Phlebolymphology N°50 – Editorial

Download this issue Back to summary
Dear Readers,

Several exciting phlebological problems will be discussed in this issue of Phlebolymphology.

Up to now, our understanding of how venous valves work was mainly based on theoretical concepts. Modern ultrasound technology enables the observer to record simultaneously the motions of valve leaflets, and changes in size and shape of the venous sinus and blood flow through the valve during the respiratory cycle and during exercise in different body positions.

Fedor Lurie, together with Robert Kistner and coworkers from the University of Hawaii provide us with a meticulous analysis of the exact mechanisms of a valve cycle between the opening and closing of a valve. A spontaneous rhythm can be observed in the supine position, which is obviously influenced by respiratory and cardiac cycles. Valve closure does not need reversed flow!

Michel Perrin and coworkers provide a report of a survey conducted among 198 French angiologists who tested different severity scores in 1900 patients with chronic venous disease. In addition to the venous disability score from the CEAP-classification, the French team also used the venous clinical severity score (VCSS) and the venous segmental disease score (VSDS). This is a very interesting article, since for the first time the usefulness of the rather theoretical constructs have been tested in daily clinical practice by experienced clinicians.

A survey on the benefits of MPFF at a dose of 500 mg in venous edema is reported on by Françoise Pitsch.

According to the large epidemiological study by Eberhard Rabe in Germany, 14.3% of the adult population has some degree of leg swelling. Despite this enormous clinical importance the average interest in diagnosis and treatment of this common condition is rather poor. For many doctors it is a kind of therapeutic reflex to prescribe diuretics, forgetting that prolonged use may induce a disturbance in the rennin-angiotensin mechanism that will even exacerbate the edema.

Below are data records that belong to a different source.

(** Writes to the memory of the running task. *)
Lemma kernel_world extra free k tid task abs sh w' : kernel_ok extra free k -> t_current (kn_tasks k) = Some tid ->
  om_get tid (t_map (kn_tasks k)) = Some task ->
  (forall t task', om_get t (t_map (kn_tasks k)) = Some task' -> exists sh, in_space abs t sh (task_table task')) ->
  minv abs tid sh (kept_frames tid (t_map (kn_tasks k)) extra) w' (task_table task) -> kernel_ok extra free (with_world k w').
Proof.
  intros Hk Hc Eg Hi I. pose proof (kernel_memory extra free k tid task abs sh w' (t_memory_set task) Hk Hc Eg Hi I) as H.
  replace (update (kn_tasks k) tid (fun t => set_memory t (t_memory_set task))) with (kn_tasks k) in H; [done|].
  assert (Hok : om_ok (t_map (kn_tasks k))) by apply Hk. destruct (kn_tasks k) as [mp cu cr]. unfold update. cbn [t_map t_cursor t_current] in *. f_equal.
  apply om_ext; [done|by apply om_modify_ok|]. intros t. rewrite om_get_modify by done. case_decide; [subst t|done]. rewrite Eg. by destruct task.
Qed.

Lemma om_get_sets (tid : Z) (tasks : list (Z * Task D)) : om_get tid (memory_sets tasks) = t_memory_set <$> om_get tid tasks.
Proof. apply (om_get_map (fun _ => t_memory_set)). Qed.

Lemma put_sets_update (self : Tasks D) sets tid ms' : om_ok (t_map self) -> task_updated tid (memory_sets (t_map self)) sets ms' ->
  put_sets self sets = update self tid (fun task => set_memory task ms').
Proof.
  intros Hok (_ & Hg & Ho). unfold put_sets, update. f_equal. set (f := fun (k : Z) (v : Task D) => match om_get k sets with Some ms => set_memory v ms | None => v end).
  change (((fun e => (e.1, f e.1 e.2)) <$> t_map self) = om_modify (fun task => set_memory task ms') tid (t_map self)).
  apply om_ext; [by apply om_ok_map|by apply om_modify_ok|]. intros t. rewrite om_get_map, om_get_modify by done. unfold f. case_decide as Et.
  - subst t. rewrite Hg. done.
  - rewrite Ho, om_get_sets by done. destruct (om_get t (t_map self)) as [task|]; [|done]. cbn. by destruct task.
Qed.

(** A call of [memory_map] for the running task. *)
Lemma memory_call_ok {T} extra free k tid task (f : world -> list (Z * MemorySet) -> Z -> outcome (result Z T * world * list (Z * MemorySet)))
    (post : result Z T -> MemorySet -> heap -> Prop) : kernel_ok extra free k -> t_current (kn_tasks k) = Some tid ->
  om_get tid (t_map (kn_tasks k)) = Some task -> let rest := kept_frames tid (t_map (kn_tasks k)) extra in let sets := memory_sets (t_map (kn_tasks k)) in
  (forall abs sh, om_ok sets -> om_get tid sets = Some (t_memory_set task) -> minv abs tid sh rest (kn_world k) (task_table task) ->
    exists r w' sets' ms', f (kn_world k) sets tid = Ret (r, w', sets') /\ task_updated tid sets sets' ms' /\ minv abs tid sh rest w' (ms_mappings ms') /\
      same_on rest (w_heap (kn_world k)) (w_heap w') /\ post r ms' (w_heap w')) ->
  exists r k' ms', memory_call k f = Ret (r, k') /\ kernel_ok extra free k' /\ kn_tasks k' = update (kn_tasks k) tid (fun task => set_memory task ms') /\
    same_on rest (w_heap (kn_world k)) (w_heap (kn_world k')) /\ post r ms' (w_heap (kn_world k')).
Proof.
  intros Hk Hc Eg rest sets Hf. destruct (kernel_minv _ _ _ _ _ Hk Eg) as (abs & TK & sh & I & _ & _ & Hi).
  assert (Hok : om_ok (t_map (kn_tasks k))) by apply Hk. destruct (Hf abs sh) as (r & w' & sets' & ms' & E & Hu & I' & S & P).
  { by apply (om_ok_map (fun _ => t_memory_set)). } { unfold sets. by rewrite om_get_sets, Eg. } { done. }
  unfold memory_call, current_tid. rewrite Hc. fold sets. rewrite E, outcome_bind_Ret. eexists r, _, ms'. split; [done|].
  rewrite (put_sets_update _ _ _ _ Hok Hu). cbn [kn_tasks kn_world]. split; [|done]. by apply (kernel_memory extra free k tid task abs sh).
Qed.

Jean-François Uhl and coworkers discuss the vicinity of the sural nerve to the junction of the small saphenous vein and its clinical consequences. The reason for this vein-nerve association can be found in embryological development. Recently Stefano Ricci from Rome surprised us with Duplex pictures, showing that a trained eye is able to see the nerve in the popliteal fossa nearly in every case.

Last but not least, Giuseppe Andreozzi and colleagues from the University of Padova discuss the frequent and practically important clinical group of patients presenting with subjective leg symptoms without visible signs of a venous disorder. According to the CEAP classification they describe such cases as C0s, En, An, Pn. However, they were able to find some objective abnormalities in the venous tone by plethysmographic investigations and also by measuring the difference between the venous diameters in the supine and in the upright position using Duplex. The scoring “Pn” for “no pathophysiology detectable” may therefore be disputed. It would be interesting to see such tests established as routine methods, which could be carried out with multicenter cooperation between different vascular labs.